= Records for this exercise =
* * * * * * *
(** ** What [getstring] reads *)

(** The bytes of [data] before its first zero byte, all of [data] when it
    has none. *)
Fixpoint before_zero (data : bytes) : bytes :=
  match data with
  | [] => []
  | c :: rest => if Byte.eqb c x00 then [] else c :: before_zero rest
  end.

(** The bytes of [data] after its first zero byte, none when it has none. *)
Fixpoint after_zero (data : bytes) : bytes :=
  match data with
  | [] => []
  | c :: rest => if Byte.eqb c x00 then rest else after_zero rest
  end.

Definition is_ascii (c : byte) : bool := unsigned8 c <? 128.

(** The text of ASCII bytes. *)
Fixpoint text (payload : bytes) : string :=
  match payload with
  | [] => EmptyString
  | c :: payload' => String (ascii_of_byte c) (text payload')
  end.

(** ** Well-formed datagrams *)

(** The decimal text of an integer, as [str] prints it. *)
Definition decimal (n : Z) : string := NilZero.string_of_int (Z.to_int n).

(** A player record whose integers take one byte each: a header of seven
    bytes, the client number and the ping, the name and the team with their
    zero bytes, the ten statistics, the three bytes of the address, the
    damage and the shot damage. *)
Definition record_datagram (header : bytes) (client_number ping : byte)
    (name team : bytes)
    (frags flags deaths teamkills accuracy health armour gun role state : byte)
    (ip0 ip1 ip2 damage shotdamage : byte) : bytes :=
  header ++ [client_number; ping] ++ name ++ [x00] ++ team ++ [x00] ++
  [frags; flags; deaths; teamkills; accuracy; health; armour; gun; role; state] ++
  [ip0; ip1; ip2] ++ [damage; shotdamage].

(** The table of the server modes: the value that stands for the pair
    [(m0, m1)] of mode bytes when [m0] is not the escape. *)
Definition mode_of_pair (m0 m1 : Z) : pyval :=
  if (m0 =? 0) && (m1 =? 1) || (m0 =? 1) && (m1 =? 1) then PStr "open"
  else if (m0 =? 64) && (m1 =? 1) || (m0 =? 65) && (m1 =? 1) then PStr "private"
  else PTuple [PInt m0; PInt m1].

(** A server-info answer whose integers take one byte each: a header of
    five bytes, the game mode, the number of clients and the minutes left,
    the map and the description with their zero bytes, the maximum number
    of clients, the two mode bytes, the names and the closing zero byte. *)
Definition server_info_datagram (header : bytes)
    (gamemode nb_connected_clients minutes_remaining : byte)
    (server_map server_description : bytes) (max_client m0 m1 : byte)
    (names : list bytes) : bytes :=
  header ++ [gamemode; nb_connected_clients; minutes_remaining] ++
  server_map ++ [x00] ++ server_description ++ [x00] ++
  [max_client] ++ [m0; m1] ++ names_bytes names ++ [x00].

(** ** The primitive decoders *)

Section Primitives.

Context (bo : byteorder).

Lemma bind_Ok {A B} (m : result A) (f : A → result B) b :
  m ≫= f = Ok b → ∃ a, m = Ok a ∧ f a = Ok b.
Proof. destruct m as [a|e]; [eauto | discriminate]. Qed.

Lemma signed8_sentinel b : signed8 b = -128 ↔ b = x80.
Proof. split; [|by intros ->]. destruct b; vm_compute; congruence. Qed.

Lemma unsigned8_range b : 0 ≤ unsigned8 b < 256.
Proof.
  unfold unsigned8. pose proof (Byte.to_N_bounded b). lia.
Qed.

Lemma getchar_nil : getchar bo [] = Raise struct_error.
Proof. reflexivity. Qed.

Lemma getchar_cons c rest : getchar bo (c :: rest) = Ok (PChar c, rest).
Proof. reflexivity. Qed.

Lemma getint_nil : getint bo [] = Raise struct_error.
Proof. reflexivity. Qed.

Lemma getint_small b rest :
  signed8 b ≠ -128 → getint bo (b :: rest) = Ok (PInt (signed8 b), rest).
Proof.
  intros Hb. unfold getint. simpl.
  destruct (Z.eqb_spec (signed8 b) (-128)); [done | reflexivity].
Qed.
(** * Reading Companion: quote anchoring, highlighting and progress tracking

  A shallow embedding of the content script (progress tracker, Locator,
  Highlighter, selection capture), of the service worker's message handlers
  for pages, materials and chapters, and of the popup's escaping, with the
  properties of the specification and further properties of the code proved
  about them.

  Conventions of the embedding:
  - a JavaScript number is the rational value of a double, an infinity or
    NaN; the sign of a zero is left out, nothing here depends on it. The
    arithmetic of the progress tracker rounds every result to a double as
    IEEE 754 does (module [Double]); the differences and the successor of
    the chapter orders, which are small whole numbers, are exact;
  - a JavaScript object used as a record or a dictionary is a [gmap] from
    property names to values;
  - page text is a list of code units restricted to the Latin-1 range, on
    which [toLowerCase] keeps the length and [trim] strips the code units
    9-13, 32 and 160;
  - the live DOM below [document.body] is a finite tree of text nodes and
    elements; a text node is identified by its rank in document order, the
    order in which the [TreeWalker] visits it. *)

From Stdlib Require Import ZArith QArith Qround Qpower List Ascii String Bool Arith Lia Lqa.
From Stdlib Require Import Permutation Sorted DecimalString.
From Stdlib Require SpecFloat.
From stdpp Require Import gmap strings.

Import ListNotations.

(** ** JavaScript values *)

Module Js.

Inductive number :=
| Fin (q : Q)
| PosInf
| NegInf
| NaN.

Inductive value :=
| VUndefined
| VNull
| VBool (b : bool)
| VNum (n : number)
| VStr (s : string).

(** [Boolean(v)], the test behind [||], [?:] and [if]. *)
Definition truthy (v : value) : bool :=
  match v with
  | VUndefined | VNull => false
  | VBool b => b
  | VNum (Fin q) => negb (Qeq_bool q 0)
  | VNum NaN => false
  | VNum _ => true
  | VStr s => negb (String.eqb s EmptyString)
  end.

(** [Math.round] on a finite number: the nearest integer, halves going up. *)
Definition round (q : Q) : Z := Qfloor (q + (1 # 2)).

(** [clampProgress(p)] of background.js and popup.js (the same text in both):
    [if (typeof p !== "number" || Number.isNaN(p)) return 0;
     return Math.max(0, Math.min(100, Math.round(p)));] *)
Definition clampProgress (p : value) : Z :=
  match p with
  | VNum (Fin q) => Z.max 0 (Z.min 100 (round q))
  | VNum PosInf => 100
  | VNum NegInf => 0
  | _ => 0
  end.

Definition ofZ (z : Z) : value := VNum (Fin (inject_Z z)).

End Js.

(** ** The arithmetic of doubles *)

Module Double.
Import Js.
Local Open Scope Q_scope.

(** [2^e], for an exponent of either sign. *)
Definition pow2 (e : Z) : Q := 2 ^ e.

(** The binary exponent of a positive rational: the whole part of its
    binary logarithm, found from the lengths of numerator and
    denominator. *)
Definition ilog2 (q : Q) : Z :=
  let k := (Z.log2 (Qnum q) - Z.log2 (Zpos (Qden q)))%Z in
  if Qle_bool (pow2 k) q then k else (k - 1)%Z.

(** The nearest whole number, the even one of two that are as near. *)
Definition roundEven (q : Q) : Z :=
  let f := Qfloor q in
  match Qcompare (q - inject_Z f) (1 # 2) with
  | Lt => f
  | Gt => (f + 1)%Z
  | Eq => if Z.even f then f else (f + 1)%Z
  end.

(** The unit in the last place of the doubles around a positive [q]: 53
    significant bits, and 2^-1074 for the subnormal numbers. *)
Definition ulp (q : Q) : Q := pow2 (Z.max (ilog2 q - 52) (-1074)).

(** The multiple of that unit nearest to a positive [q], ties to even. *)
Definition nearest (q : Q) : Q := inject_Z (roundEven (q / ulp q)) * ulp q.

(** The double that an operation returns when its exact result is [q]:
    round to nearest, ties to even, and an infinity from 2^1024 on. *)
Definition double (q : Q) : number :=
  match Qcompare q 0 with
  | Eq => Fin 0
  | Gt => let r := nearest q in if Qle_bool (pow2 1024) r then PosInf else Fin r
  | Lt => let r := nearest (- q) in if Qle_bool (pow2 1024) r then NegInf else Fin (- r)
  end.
* * * * * * *
= Directions =
All of the material should be copied verbatim.

= Your response =
(** ** What [getstring] reads *)

(** The bytes of [data] before its first zero byte, all of [data] when it
    has none. *)
Fixpoint before_zero (data : bytes) : bytes :=
  match data with
  | [] => []
  | c :: rest => if Byte.eqb c x00 then [] else c :: before_zero rest
  end.

(** The bytes of [data] after its first zero byte, none when it has none. *)
Fixpoint after_zero (data : bytes) : bytes :=
  match data with
  | [] => []
  | c :: rest => if Byte.eqb c x00 then rest else after_zero rest
  end.

Definition is_ascii (c : byte) : bool := unsigned8 c <? 128.

(** The text of ASCII bytes. *)
Fixpoint text (payload : bytes) : string :=
  match payload with
  | [] => EmptyString
  | c :: payload' => String (ascii_of_byte c) (text payload')
  end.

(** ** Well-formed datagrams *)

(** The decimal text of an integer, as [str] prints it. *)
Definition decimal (n : Z) : string := NilZero.string_of_int (Z.to_int n).

(** A player record whose integers take one byte each: a header of seven
    bytes, the client number and the ping, the name and the team with their
    zero bytes, the ten statistics, the three bytes of the address, the
    damage and the shot damage. *)
Definition record_datagram (header : bytes) (client_number ping : byte)
    (name team : bytes)
    (frags flags deaths teamkills accuracy health armour gun role state : byte)
    (ip0 ip1 ip2 damage shotdamage : byte) : bytes :=
  header ++ [client_number; ping] ++ name ++ [x00] ++ team ++ [x00] ++
  [frags; flags; deaths; teamkills; accuracy; health; armour; gun; role; state] ++
  [ip0; ip1; ip2] ++ [damage; shotdamage].

(** The table of the server modes: the value that stands for the pair
    [(m0, m1)] of mode bytes when [m0] is not the escape. *)
Definition mode_of_pair (m0 m1 : Z) : pyval :=
  if (m0 =? 0) && (m1 =? 1) || (m0 =? 1) && (m1 =? 1) then PStr "open"
  else if (m0 =? 64) && (m1 =? 1) || (m0 =? 65) && (m1 =? 1) then PStr "private"
  else PTuple [PInt m0; PInt m1].

(** A server-info answer whose integers take one byte each: a header of
    five bytes, the game mode, the number of clients and the minutes left,
    the map and the description with their zero bytes, the maximum number
    of clients, the two mode bytes, the names and the closing zero byte. *)
Definition server_info_datagram (header : bytes)
    (gamemode nb_connected_clients minutes_remaining : byte)
    (server_map server_description : bytes) (max_client m0 m1 : byte)
    (names : list bytes) : bytes :=
  header ++ [gamemode; nb_connected_clients; minutes_remaining] ++
  server_map ++ [x00] ++ server_description ++ [x00] ++
  [max_client] ++ [m0; m1] ++ names_bytes names ++ [x00].

(** ** The primitive decoders *)

Section Primitives.

Context (bo : byteorder).

Lemma bind_Ok {A B} (m : result A) (f : A → result B) b :
  m ≫= f = Ok b → ∃ a, m = Ok a ∧ f a = Ok b.
Proof. destruct m as [a|e]; [eauto | discriminate]. Qed.

Lemma signed8_sentinel b : signed8 b = -128 ↔ b = x80.
Proof. split; [|by intros ->]. destruct b; vm_compute; congruence. Qed.

Lemma unsigned8_range b : 0 ≤ unsigned8 b < 256.
Proof.
  unfold unsigned8. pose proof (Byte.to_N_bounded b). lia.
Qed.

Lemma getchar_nil : getchar bo [] = Raise struct_error.
Proof. reflexivity. Qed.

Lemma getchar_cons c rest : getchar bo (c :: rest) = Ok (PChar c, rest).
Proof. reflexivity. Qed.

Lemma getint_nil : getint bo [] = Raise struct_error.
Proof. reflexivity. Qed.

Lemma getint_small b rest :
  signed8 b ≠ -128 → getint bo (b :: rest) = Ok (PInt (signed8 b), rest).
Proof.
  intros Hb. unfold getint. simpl.
  destruct (Z.eqb_spec (signed8 b) (-128)); [done | reflexivity].
Qed.
(** * Reading Companion: quote anchoring, highlighting and progress tracking

  A shallow embedding of the content script (progress tracker, Locator,
  Highlighter, selection capture), of the service worker's message handlers
  for pages, materials and chapters, and of the popup's escaping, with the
  properties of the specification and further properties of the code proved
  about them.

  Conventions of the embedding:
  - a JavaScript number is the rational value of a double, an infinity or
    NaN; the sign of a zero is left out, nothing here depends on it. The
    arithmetic of the progress tracker rounds every result to a double as
    IEEE 754 does (module [Double]); the differences and the successor of
    the chapter orders, which are small whole numbers, are exact;
  - a JavaScript object used as a record or a dictionary is a [gmap] from
    property names to values;
  - page text is a list of code units restricted to the Latin-1 range, on
    which [toLowerCase] keeps the length and [trim] strips the code units
    9-13, 32 and 160;
  - the live DOM below [document.body] is a finite tree of text nodes and
    elements; a text node is identified by its rank in document order, the
    order in which the [TreeWalker] visits it. *)

From Stdlib Require Import ZArith QArith Qround Qpower List Ascii String Bool Arith Lia Lqa.
From Stdlib Require Import Permutation Sorted DecimalString.
From Stdlib Require SpecFloat.
From stdpp Require Import gmap strings.

Import ListNotations.

(** ** JavaScript values *)

Module Js.

Inductive number :=
| Fin (q : Q)
| PosInf
| NegInf
| NaN.

Inductive value :=
| VUndefined
| VNull
| VBool (b : bool)
| VNum (n : number)
| VStr (s : string).

(** [Boolean(v)], the test behind [||], [?:] and [if]. *)
Definition truthy (v : value) : bool :=
  match v with
  | VUndefined | VNull => false
  | VBool b => b
  | VNum (Fin q) => negb (Qeq_bool q 0)
  | VNum NaN => false
  | VNum _ => true
  | VStr s => negb (String.eqb s EmptyString)
  end.

(** [Math.round] on a finite number: the nearest integer, halves going up. *)
Definition round (q : Q) : Z := Qfloor (q + (1 # 2)).

(** [clampProgress(p)] of background.js and popup.js (the same text in both):
    [if (typeof p !== "number" || Number.isNaN(p)) return 0;
     return Math.max(0, Math.min(100, Math.round(p)));] *)
Definition clampProgress (p : value) : Z :=
  match p with
  | VNum (Fin q) => Z.max 0 (Z.min 100 (round q))
  | VNum PosInf => 100
  | VNum NegInf => 0
  | _ => 0
  end.

Definition ofZ (z : Z) : value := VNum (Fin (inject_Z z)).

End Js.

(** ** The arithmetic of doubles *)

Module Double.
Import Js.
Local Open Scope Q_scope.

(** [2^e], for an exponent of either sign. *)
Definition pow2 (e : Z) : Q := 2 ^ e.

(** The binary exponent of a positive rational: the whole part of its
    binary logarithm, found from the lengths of numerator and
    denominator. *)
Definition ilog2 (q : Q) : Z :=
  let k := (Z.log2 (Qnum q) - Z.log2 (Zpos (Qden q)))%Z in
  if Qle_bool (pow2 k) q then k else (k - 1)%Z.

(** The nearest whole number, the even one of two that are as near. *)
Definition roundEven (q : Q) : Z :=
  let f := Qfloor q in
  match Qcompare (q - inject_Z f) (1 # 2) with
  | Lt => f
  | Gt => (f + 1)%Z
  | Eq => if Z.even f then f else (f + 1)%Z
  end.

(** The unit in the last place of the doubles around a positive [q]: 53
    significant bits, and 2^-1074 for the subnormal numbers. *)
Definition ulp (q : Q) : Q := pow2 (Z.max (ilog2 q - 52) (-1074)).

(** The multiple of that unit nearest to a positive [q], ties to even. *)
Definition nearest (q : Q) : Q := inject_Z (roundEven (q / ulp q)) * ulp q.

(** The double that an operation returns when its exact result is [q]:
    round to nearest, ties to even, and an infinity from 2^1024 on. *)
Definition double (q : Q) : number :=
  match Qcompare q 0 with
  | Eq => Fin 0
  | Gt => let r := nearest q in if Qle_bool (pow2 1024) r then PosInf else Fin r
  | Lt => let r := nearest (- q) in if Qle_bool (pow2 1024) r then NegInf else Fin (- r)
  end.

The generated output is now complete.